Dans la course présidentielle de 2024, la ville de Diourbel a déjà subi trois revers avec l’élimination de Cheikh Abdou Mbacké, de Birima Mangara et du Dr. Aliou Camara, tous des candidats originaires de cette région.
Le Dr. Aliou Camara, pharmacien de profession, n’a pas réussi à atteindre le seuil minimum de 44 231 électeurs nécessaires pour rester en lice. Malgré une mobilisation considérable, seulement 20 747 parrains ont été validés, laissant le candidat en dehors de la course présidentielle.
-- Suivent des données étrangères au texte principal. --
Lemma indices_NoDup (n : Z) : List.NoDup (indices n).
Proof.
  unfold indices. apply Finite.Injective_map_NoDup; [|apply seq_NoDup].
  intros a b. apply Nat2Z.inj.
Qed.

(** X10.  No greeting is written twice: the greetings of a run are
    pairwise distinct, whatever the name, and for a valid invocation
    with a name free of line feeds so are the lines of standard
    output. *)
Theorem greetings_are_distinct :
  (forall v n, List.NoDup (greetings v n)) /\
  (forall prog argv X N,
     valid_invocation prog argv X N ->
     contains LF X = false ->
     List.NoDup (lines (out (run prog argv)))).
Proof.
  assert (H : forall v n, List.NoDup (greetings v n)).
  { intros v n. unfold greetings.
    apply Finite.Injective_map_NoDup; [|apply indices_NoDup].
    intros i j. apply greeting_inj. }
  split; [exact H|].
  intros prog argv X N (args & Hp & Hname & Hcount & _) HX.
  rewrite (out_accepted prog argv args (Str X) N Hp Hcount Hname).
  unfold out. cbn [final stdout].
  rewrite (lines_text_of _ (greetings_no_LF X N HX)). apply H.
Qed.

(** The theorem at work on [-c Bob -n 12 --greet]. *)
Lemma greetings_are_distinct_witness :
  let argv := ["-c"; "Bob"; "-n"; "12"; "--greet"] in
  valid_invocation "tester.py" argv "Bob" 12 /\
  contains LF "Bob" = false /\
  List.NoDup (lines (out (run "tester.py" argv))).
Proof.
  cbv zeta.
  assert (Hv : valid_invocation "tester.py" ["-c"; "Bob"; "-n"; "12"; "--greet"] "Bob" 12).
  { exists (namespace_of "tester.py" ["-c"; "Bob"; "-n"; "12"; "--greet"]).
    repeat split; vm_compute; reflexivity. }
  split; [exact Hv|]. split; [reflexivity|].
  exact (proj2 greetings_are_distinct "tester.py" _ "Bob" 12 Hv eq_refl).
Defined.

(** X11.  Every name and every count can be passed: for a name other
    than ["--"] and a count whose numeral stays within the digit limit
    of [int], the long options with the name and the numeral attached run
    to status 0 and write the greetings of that name and count. *)
Theorem every_name_and_count_runs (prog X : string) (N : Z) :
  X <> "--" ->
  (String.length (str (Z.abs N)) <= int_max_str_digits)%nat ->
  int (str N) = Some N /\
  run prog ["--clone_name=" +:+ X; "--clone_count=" +:+ str N; "--greet"]
  = Outcome (World unit (text_of (greetings (Str X) N)) [] tt) 0.
Proof.
  intros HX HN. pose proof (int_str N HN) as Hi. split; [exact Hi|].
  destruct (long_form_valid prog X (str N) N HX Hi) as (args & Hp & Hname & Hcount & _).
  exact (out_accepted prog _ args (Str X) N Hp Hcount Hname).
Qed.

(** The theorem at work on a name that looks like an option. *)
Lemma every_name_and_count_runs_witness :
  "--greet" <> "--" /\
  (String.length (str (Z.abs 2)) <= int_max_str_digits)%nat /\
  out (run "tester.py" ["--clone_name=--greet"; "--clone_count=2"; "--greet"])
  = text_of ["👽 says: Hello, --greet0!"; "👽 says: Hello, --greet1!"].
Proof.
  assert (HX : "--greet" <> "--") by discriminate.
  assert (HN : (String.length (str (Z.abs 2)) <= int_max_str_digits)%nat)
    by (vm_compute; lia).
  split; [exact HX|]. split; [exact HN|].
  assert (Hr : run "tester.py" ["--clone_name=--greet"; "--clone_count=2"; "--greet"]
               = Outcome (World unit (text_of (greetings (Str "--greet") 2)) [] tt) 0)
    by exact (proj2 (every_name_and_count_runs "tester.py" "--greet" 2 HX HN)).
  rewrite Hr. vm_compute. reflexivity.
Defined.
Ces éliminations soulignent les défis auxquels les candidats de Diourbel sont confrontés pour rassembler le soutien nécessaire dans une compétition aussi relevée. Le scrutin de 2024 semble poser des obstacles particuliers pour les candidats de cette région, mettant en lumière la complexité du processus de parrainage.
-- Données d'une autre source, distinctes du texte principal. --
(** * JordanOpenFinanceService: account aggregation and FX resolution

    A shallow embedding of the JoPACC integration service
    ([class JordanOpenFinanceService]): the header builders, the accounts
    and balances fetchers, the account-dependent aggregation
    [get_accounts_with_balances], and the FX resolvers
    [get_fx_rates], [get_fx_quote], [get_fx_rates_for_account] and
    [get_fx_quote_for_account].

    Python values are modelled by [json]; dictionaries are [gmap string _];
    floats are IEEE binary64 ([PrimFloat.float]), integers are [Z], and a
    [str] holds one [ascii] per character.
    The service is effectful: it draws UUIDs, reads the clock and the process
    environment, and exchanges HTTP messages with the partner.  These effects
    are threaded through a state-and-exception monad [M] over a [world] that
    counts the draws and records every outbound request.  The [print] calls
    of the source have no effect on what it returns or sends and are left
    out.  Dictionary literals that a statement has to mention are named
    ([quote_dict], [rates_dict], ...); the code that fills them is inline in
    the source. *)

From Stdlib Require Import ZArith PrimFloat SpecFloat FloatOps.
From stdpp Require Import gmap strings list pretty.
(** X13. When the process is over after a search that returned N
    descriptors, [main] has received the reply of the Writer and the
    replies of all N Getters; the replies of the Requester and of the
    Spawner may be missing: between N + 1 and N + 3 replies in all. *)
Theorem records_at_exit E cfg fs results sched s :
  Requester_Request E (query cfg) (accKey cfg) = inl results ->
  run E cfg sched (initial fs) = Some s ->
  halted s = true ->
  writer_records s = 1%Z
  /\ getter_records s = Z.of_nat (length results)
  /\ (Z.of_nat (length results) + 1 <= Z.of_nat (length (observed s))
      <= Z.of_nat (length results) + 3)%Z.
Proof.
  intros Hrequest Hrun Hhalt.
  destruct (run_Records E cfg fs sched s Hrun) as [Hinv [HR HS HW HL _]].
  pose proof (run_InvReq _ _ _ _ _ _ Hrequest Hrun) as Hreq.
  destruct (halted_getter_records cfg results s Hinv Hreq Hhalt) as [HG _].
  destruct (halted_writer_done cfg s Hinv Hhalt) as [Hwri _].
  rewrite Hwri in HW. rewrite HL, HR, HS, HW, HG.
  split; [done|]. split; [done|]. destruct (req s), (spa s); lia.
Qed.

Lemma records_at_exit_witness :
  exists s,
    run (quiet [pic_a; pic_b] served) (flags 1) one_by_one (initial ∅) = Some s
    /\ writer_records s = 1%Z
    /\ getter_records s = Z.of_nat (length [pic_a; pic_b])
    /\ (Z.of_nat (length [pic_a; pic_b]) + 1 <= Z.of_nat (length (observed s))
        <= Z.of_nat (length [pic_a; pic_b]) + 3)%Z.
Proof.
  eexists. split; [vm_compute; reflexivity|].
  apply (records_at_exit (quiet [pic_a; pic_b] served) (flags 1) ∅ [pic_a; pic_b]
           one_by_one); vm_compute; reflexivity.
Defined.
(** X4. For entities with valid spans that do not overlap pairwise, the
    anonymized text does not depend on the order in which the entities are
    listed. *)
Theorem anonymize_order_independent (t R : text) (X Y : list Entity) :
  Forall (Spec.valid_span t) X -> Spec.non_overlapping X ->
  Permutation X Y ->
  _anonymize t X R = _anonymize t Y R.
Proof.
  intros Hv Hn Hp.
  assert (Hv' : Forall (Spec.valid_span t) Y)
    by (eapply Permutation_Forall; eauto).
  assert (Hn' : Spec.non_overlapping Y)
    by (eapply non_overlapping_perm; eauto).
  destruct (anonymize_stitch t R X Hv Hn) as [-> HsX].
  destruct (anonymize_stitch t R Y Hv' Hn') as [-> HsY].
  f_equal. apply ascending_unique; [exact HsX| |].
  - apply (StronglySorted_weaken (fun a b : Entity => start a < start b));
      [intros a b; lia | exact HsY].
  - eapply perm_trans; [apply Permutation_sym, Permutation_rev|].
    eapply perm_trans; [apply Permutation_sym, sort_perm|].
    eapply perm_trans; [exact Hp|].
    eapply perm_trans; [apply sort_perm | apply Permutation_rev].
Qed.

Lemma anonymize_order_independent_witness :
  _anonymize mail_text [email_at_29; phone_at_5] (str "***")
  = _anonymize mail_text [phone_at_5; email_at_29] (str "***").
Proof.
  refine (anonymize_order_independent mail_text (str "***")
            [email_at_29; phone_at_5] [phone_at_5; email_at_29] _ _ _).
  - repeat constructor; cbn; lia.
  - constructor; [|repeat constructor].
    constructor; [|constructor]. right. cbn. lia.
  - apply perm_swap.
Defined.

Lemma concat_repeat_comm {A} (R : list A) n :
  List.concat (repeat R n) ++ R = R ++ List.concat (repeat R n).
Proof.
  induction n as [|n IH]; cbn; [now rewrite app_nil_r|].
  now rewrite <- app_assoc, IH.
Qed.

Lemma fold_zero_spans R D : forall t,
  Forall (fun e => start e = 0 /\ end_ e = 0) D ->
  fold_left (splice R) D t = List.concat (repeat R (List.length D)) ++ t.
Proof.
  induction D as [|d D IH]; intros t H; [reflexivity|].
  inversion H as [|? ? [Hs He] HD]; subst.
  cbn [fold_left List.length repeat List.concat]. rewrite IH by exact HD.
  unfold splice. rewrite Hs, He, slice_from_0.
  unfold slice_to, slice_index. cbn [Z.ltb Z.compare Z.min].
  replace (Z.to_nat (Z.min 0 (len t))) with 0%nat
    by (pose proof (len_nonneg t); lia).
  cbn [firstn app]. rewrite !app_assoc. f_equal.
  apply concat_repeat_comm.
Qed.
(* ===== verification/_CoqProject ===== *)
-Q . S2P
Prelude.v
Utf8.v
Canonical.v
StrictParse.v
Strconv.v
AuditLog.v
Ledger.v
Queue.v
Limits.v
LogRate.v
DisplayText.v
DisplayJson.v
WireTime.v
Body.v
RequestObject.v
Tables.v
Experience.v
Requests.v
RequestMail.v
WorkSession.v
SessionMail.v
TxLemmas.v
SessionSteps.v
SessionRefine.v
SessionProofs.v
SessionInvariant.v
SessionClaims.v
SessionWire.v
DebateEntry.v
DebateTurns.v
Signing.v
DecisionRecord.v
DecisionVerify.v
DecisionProofs.v
DebateTables.v
Debate.v
DebateMail.v
DebateSteps.v
DebateSpec.v
DebateRefine.v
DebateCommands.v
DebateRuns.v
DebateLegal.v
DebateInvariant.v
DebateDecisions.v
DebateSessions.v
DebateDemo.v
DebateClaims.v
Approvals.v
ApprovalSteps.v
ApprovalInvariant.v
ApprovalCounts.v
ApprovalClaims.v
MailMessage.v
MailOpen.v
MailReceiver.v
MailReceived.v
MailOutbox.v
MailSent.v
MailLimits.v
MailDelivery.v
KeyStore.v
Mailbox.v
MailboxProofs.v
Le Dr. Aliou Camara, bien que hors de la course présidentielle, pourrait continuer à jouer un rôle crucial dans le paysage politique en exprimant ses opinions et en influençant le débat public. Cette élimination ne marque pas seulement la fin d’une candidature, mais peut également être le début d’une nouvelle phase d’engagement politique pour le pharmacien de Diourbel.
La population locale réagit diversement à cette nouvelle, exprimant à la fois déception et soutien envers le candidat exclu. La compétition présidentielle de 2024 reste intense, avec chaque élimination ajoutant une dimension supplémentaire à la dynamique politique du pays.
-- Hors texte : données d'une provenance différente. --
(* ===== verification/Canonical.v ===== *)
(** * Canonical JSON and the strict parse (internal/agentcard/canonical.go)

    Every signature, hash and stored body of the program is over the bytes of
    [CanonicalValue]; every signed body read back goes through [ParseStrict].
    This file models both on bytes: the surrogate check, the JSON decoder in
    token mode as [parseValue] drives it (encoding/json), and the writer. A Go
    [map[string]any] is the list of its entries; the iteration order of a map
    is the order of the list, so a result that does not depend on that order
    is proved for every order. *)

From S2P Require Import Prelude Utf8.

Open Scope Z_scope.

(** A generic value of ParseStrict. [VNumber] keeps the literal (json.Number). *)
#[warnings="-register-all"]
Inductive value : Type :=
| VNull
| VBool (b : bool)
| VNumber (s : bytes)
| VString (s : bytes)
| VArray (l : list value)
| VObject (m : list (bytes * value)).

Definition maxSafeInt : Z := 2 ^ 53.

(** ** The writer *)

Definition is_digit (c : Z) : bool := in_range 0x30 0x39 c.

(** intPattern: an optional '-', then 0 or a digit 1-9 and any digits. *)
Definition digits_pattern (s : bytes) : bool :=
  match s with
  | [] => false
  | c :: ds => if c =? 0x30 then match ds with [] => true | _ => false end
               else in_range 0x31 0x39 c && forallb is_digit ds
  end.
Definition intPattern (s : bytes) : bool :=
  match s with
  | c :: ds => if c =? 0x2D then digits_pattern ds else digits_pattern s
  | [] => false
  end.

(** strconv.ParseInt(s, 10, 64) on a text intPattern accepts. *)
Definition digits_val (s : bytes) : Z := fold_left (λ n c, n * 10 + (c - 0x30)) s 0.
Definition ParseInt (s : bytes) : option Z :=
  let n := match s with
           | c :: ds => if c =? 0x2D then - digits_val ds else digits_val s
           | [] => 0
           end in
  if in_range (- 2 ^ 63) (2 ^ 63 - 1) n then Some n else None.

(** utf16Less: RFC 8785 key order, by UTF-16 code units. *)
Fixpoint units_less (a b : list Z) : bool :=
  match a, b with
  | x :: a, y :: b => if x =? y then units_less a b else x <? y
  | [], _ :: _ => true
  | _, _ => false
  end.
Definition utf16Less (a b : bytes) : bool :=
  units_less (utf16_encode (runes a)) (utf16_encode (runes b)).

Definition hexDigits : bytes := bytes_of "0123456789abcdef".
Definition hexDigit (n : Z) : Z := nth (Z.to_nat n) hexDigits 0.

(** writeString, one rune. *)
Definition write_rune (r : Z) : bytes :=
  if r =? 0x22 then [0x5C; 0x22]
  else if r =? 0x5C then [0x5C; 0x5C]
  else if r =? 0x08 then [0x5C; 0x62]
  else if r =? 0x09 then [0x5C; 0x74]
  else if r =? 0x0A then [0x5C; 0x6E]
  else if r =? 0x0C then [0x5C; 0x66]
  else if r =? 0x0D then [0x5C; 0x72]
  else if r <? 0x20 then [0x5C; 0x75; 0x30; 0x30; hexDigit (Z.shiftr r 4); hexDigit (Z.land r 0xf)]
  else encode_rune r.
Definition writeString (s : bytes) : bytes := 0x22 :: flat_map write_rune (runes s) ++ [0x22].

(** sort.Slice(keys, utf16Less). The keys of a map are distinct, so the order
    of the result does not depend on the sorting algorithm. *)
Fixpoint insert_key {A} (p : bytes * A) (l : list (bytes * A)) : list (bytes * A) :=
  match l with
  | [] => [p]
  | q :: l' => if utf16Less q.1 p.1 then q :: insert_key p l' else p :: l
  end.
Definition sort_keys {A} (l : list (bytes * A)) : list (bytes * A) := foldr insert_key [] l.

Inductive canon_error : Type :=
| NotInteger (s : bytes)
| OutOfRange (s : bytes).

(** The elements of an array or object, written in turn: a failed one ends
    the write with its error. *)
Fixpoint write_all (first : bool) (l : list (bytes * result canon_error bytes)) : result canon_error bytes :=
  match l with
  | [] => Ok []
  | (pre, Err e) :: _ => Err e
  | (pre, Ok b) :: l =>
      match write_all false l with
      | Ok bs => Ok ((if first then [] else [0x2C]) ++ pre ++ b ++ bs)
      | Err e => Err e
      end
  end.

Definition wrap (o c : Z) (r : result canon_error bytes) : result canon_error bytes :=
  match r with Ok b => Ok (o :: b ++ [c]) | Err e => Err e end.

Definition write_number (s : bytes) : result canon_error bytes :=
  if negb (intPattern s) || bool_decide (s = bytes_of "-0") then Err (NotInteger s)
  else match ParseInt s with
       | Some n => if (maxSafeInt <=? n) || (n <=? - maxSafeInt) then Err (OutOfRange s) else Ok s
       | None => Err (OutOfRange s)
       end.

Fixpoint canonicalize (v : value) : result canon_error bytes :=
  match v with
  | VNull => Ok (bytes_of "null")
  | VBool b => Ok (bytes_of (if b then "true" else "false"))
  | VString s => Ok (writeString s)
  | VNumber s => write_number s
  | VArray l => wrap 0x5B 0x5D (write_all true (map (λ x, ([], canonicalize x)) l))
  | VObject m =>
      let parts := sort_keys (map (λ p, (p.1, canonicalize p.2)) m) in
      wrap 0x7B 0x7D (write_all true (map (λ p, (writeString p.1 ++ [0x3A], p.2)) parts))
  end.

Definition CanonicalValue (v : value) : result canon_error bytes := canonicalize v.

(** ** The strict parse *)

(** hex4: four hex digits, either case. *)
Definition hex_val (c : Z) : option Z :=
  if in_range 0x30 0x39 c then Some (c - 0x30)
  else if in_range 0x61 0x66 c then Some (c - 0x61 + 10)
  else if in_range 0x41 0x46 c then Some (c - 0x41 + 10)
  else None.
Definition hex4 (d : bytes) : option Z :=
  match d with
  | a :: b :: c :: e :: _ =>
      match hex_val a, hex_val b, hex_val c, hex_val e with
      | Some a, Some b, Some c, Some e => Some (a * 4096 + b * 256 + c * 16 + e)
      | _, _, _, _ => None
      end
  | _ => None
  end.

Definition is_high (v : Z) : bool := in_range 0xD800 0xDBFF v.
Definition is_low (v : Z) : bool := in_range 0xDC00 0xDFFF v.

(** checkSurrogates over data[i:], [d], with the in-string state; the error is
    the byte offset of the lone escape. Each turn consumes a byte or more. *)
Fixpoint check_from (fuel i : nat) (inString : bool) (d : bytes) : result nat unit :=
  match fuel, d with
  | S fuel, c :: d1 =>
      if negb inString then check_from fuel (i + 1) (c =? 0x22) d1
      else if c =? 0x22 then check_from fuel (i + 1) false d1
      else if negb (c =? 0x5C) then check_from fuel (i + 1) true d1
      else match d1 with
           | [] => Ok tt
           | e :: d2 =>
               if negb (e =? 0x75) then check_from fuel (i + 2) true d2
               else match hex4 d2 with
                    | None => Ok tt
                    | Some v =>
                        if is_low v then Err i
                        else if is_high v then
                          match drop 4 d2 with
                          | b :: u :: d4 =>
                              if (b =? 0x5C) && (u =? 0x75) then
                                match hex4 d4 with
                                | Some lo => if is_low lo then check_from fuel (i + 12) true (drop 4 d4) else Err i
                                | None => Err i
                                end
                              else Err i
                          | _ => Err i
                          end
                        else check_from fuel (i + 6) true (drop 4 d2)
                    end
           end
  | _, _ => Ok tt
  end.
Definition checkSurrogates (data : bytes) : result nat unit := check_from (length data) 0 false data.

Definition is_ws (c : Z) : bool := (c =? 0x20) || (c =? 0x09) || (c =? 0x0A) || (c =? 0x0D).
Fixpoint skip_ws (d : bytes) : bytes :=
  match d with c :: d' => if is_ws c then skip_ws d' else d | [] => [] end.

(** The decoder's reading of the rest of a string literal after its opening
    quote: the value and what follows the closing quote. A surrogate escape
    that forms no pair reads as U+FFFD, as does an undecodable byte. *)
Fixpoint scan_string (fuel : nat) (d : bytes) : option (bytes * bytes) :=
  match fuel, d with
  | S fuel, c :: d1 =>
      let emit r rest := match scan_string fuel rest with
                         | Some (s, d') => Some (encode_rune r ++ s, d')
                         | None => None
                         end in
      if c =? 0x22 then Some ([], d1)
      else if c <? 0x20 then None
      else if c =? 0x5C then
        match d1 with
        | [] => None
        | e :: d2 =>
            if e =? 0x22 then emit 0x22 d2
            else if e =? 0x5C then emit 0x5C d2
            else if e =? 0x2F then emit 0x2F d2
            else if e =? 0x62 then emit 0x08 d2
            else if e =? 0x66 then emit 0x0C d2
            else if e =? 0x6E then emit 0x0A d2
            else if e =? 0x72 then emit 0x0D d2
            else if e =? 0x74 then emit 0x09 d2
            else if e =? 0x75 then
              match hex4 d2 with
              | None => None
              | Some v =>
                  let d3 := drop 4 d2 in
                  if is_high v then
                    match d3 with
                    | b :: u :: d4 =>
                        match hex4 d4 with
                        | Some lo =>
                            if (b =? 0x5C) && (u =? 0x75) && is_low lo
                            then emit (0x10000 + (v - 0xD800) * 1024 + (lo - 0xDC00)) (drop 4 d4)
                            else emit RuneError d3
                        | None => emit RuneError d3
                        end
                    | _ => emit RuneError d3
                    end
                  else if is_low v then emit RuneError d3
                  else emit v d3
              end
            else None
        end
      else let '(r, n) := decode_rune d in emit r (drop n d)
  | _, _ => None
  end.

(** Maximal run of digits. *)
Fixpoint span_digits (d : bytes) : bytes * bytes :=
  match d with
  | c :: d' => if is_digit c then let '(s, r) := span_digits d' in (c :: s, r) else ([], d)
  | [] => ([], [])
  end.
Selon les règles en vigueur, le parrainage doit représenter entre 0,6 % et 0,8 % des électeurs du fichier électoral. L’Arrêté n°032005 du 25 septembre 2023 précise que le seuil minimum est de 44 231 électeurs, tandis que le maximum est de 58 975 électeurs. Les deux candidats éliminés n’ont pas réussi à atteindre ces quotas requis pour rester en lice dans la compétition présidentielle.